The swimming performance of brown trout and whitefish: the effects of exercise on Ca2+ handling and oxidative capacity of swimming muscles.

The swimming performance of two fish species, the brown trout and whitefish, having initially different swimming strategies, was measured after nine different training programs in order to relate the effects of exercise on Ca(2+) handling and oxidative capacity of swimming muscles. The time to 50% fatigue was measured during the training period, and compared with the density of dihydropyridine (DHP) and ryanodine (Ry) receptors and succinate dehydrogenase (SDH) and phosphorylase activity determined by histochemical analysis of the swimming muscles. Overall, both trained brown trout and whitefish had superior swimming performance as compared to control ones.
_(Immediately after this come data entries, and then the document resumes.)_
(** *** The order of the files *)

Lemma starts_sorted d base fls fs : Forall2 (open_at d) fls (starts base fs) -> Forall (fun c => c <> []) fs ->
  StronglySorted (fun f g => get_last_idx f < get_last_idx g) fls.
Proof.
  revert base fls. induction fs as [|c fs IH]; intros base fls Ho Hne; cbn [starts] in Ho; inversion Ho as [|f ? hs ? Hf Hhs]; subst; [constructor|].
  inversion Hne as [|? ? Hc Hne']; subst. constructor; [by eapply IH|]. apply Forall_lookup. intros i g Hg.
  destruct (Forall2_lookup_l _ _ _ _ _ Hhs Hg) as (y & Hy & Hog). rewrite (get_last_idx_open _ _ _ Hf), (get_last_idx_open _ _ _ Hog).
  apply list_elem_of_lookup_2, starts_bounds in Hy as (Hb & _ & Hin). pose proof (proj1 (Forall_forall _ _) Hne' _ Hin) as Hy2. apply count_pos in Hy2.
  unfold last_of. cbn [fst snd]. lia.
Qed.

Lemma sorted_inj (fls : list LedgerFile.t) f g : StronglySorted (fun f g => get_last_idx f < get_last_idx g) fls -> f ∈ fls -> g ∈ fls ->
  get_last_idx f = get_last_idx g -> f = g.
Proof.
  induction 1 as [|h fls _ IH Hh]; [by intros ?%not_elem_of_nil|]. intros [-> |Hf]%elem_of_cons [-> |Hg]%elem_of_cons Heq; [done| | |by apply IH].
  - pose proof (proj1 (Forall_forall _ _) Hh g Hg). simpl in *. lia.
  - pose proof (proj1 (Forall_forall _ _) Hh f Hf). simpl in *. lia.
Qed.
Interestingly, the training programs had different effect on the two species studied since brown trout achieved the highest swimming performance, swimming against the water flow velocity of 2 BL s(-1) while among whitefish the best efficiency was seen after training with lower swimming velocities. Training also induced a significant increase in DHP and Ry receptor density in both species. Generally, in brown trout the most notable increase in the receptor densities was observed in red muscle sections from the fish swimming for 6 weeks against water currents of 1 BL s(-1) (DHPR 176.5 +/- 7.7% and RyR 231.4 +/- 11.8%) and white muscle sections against 2 BL s(-1) (DHPR 129.6 +/- 12.4% and RyR 161.9 +/- 15.5%). In whitefish the most prominent alterations were noted in samples from both muscle types after 6 weeks of training against water current of 1.5 BL s(-1) (DHPR 167.1 +/- 16.9% and RyR 190.4 +/- 19.4%). Finally, after all the training regimens the activity of SDH increased but the phosphorylase activity decreased significantly in both the species. To conclude, our findings demonstrate an improved swimming performance and enhanced Ca(2+) regulation and oxidative capacity after training. Moreover, there seems to be a connection between the swimming performance and receptor levels, especially in white swimming muscles of different fish species, regardless of their initially deviant swimming behaviours. However, depending on the training regimen the divergent swimming behaviours do cause a different response, resulting in the most prominent adaptational changes in the receptor levels of red muscle samples with lower swimming velocities in brown trout and with higher ones in whitefish.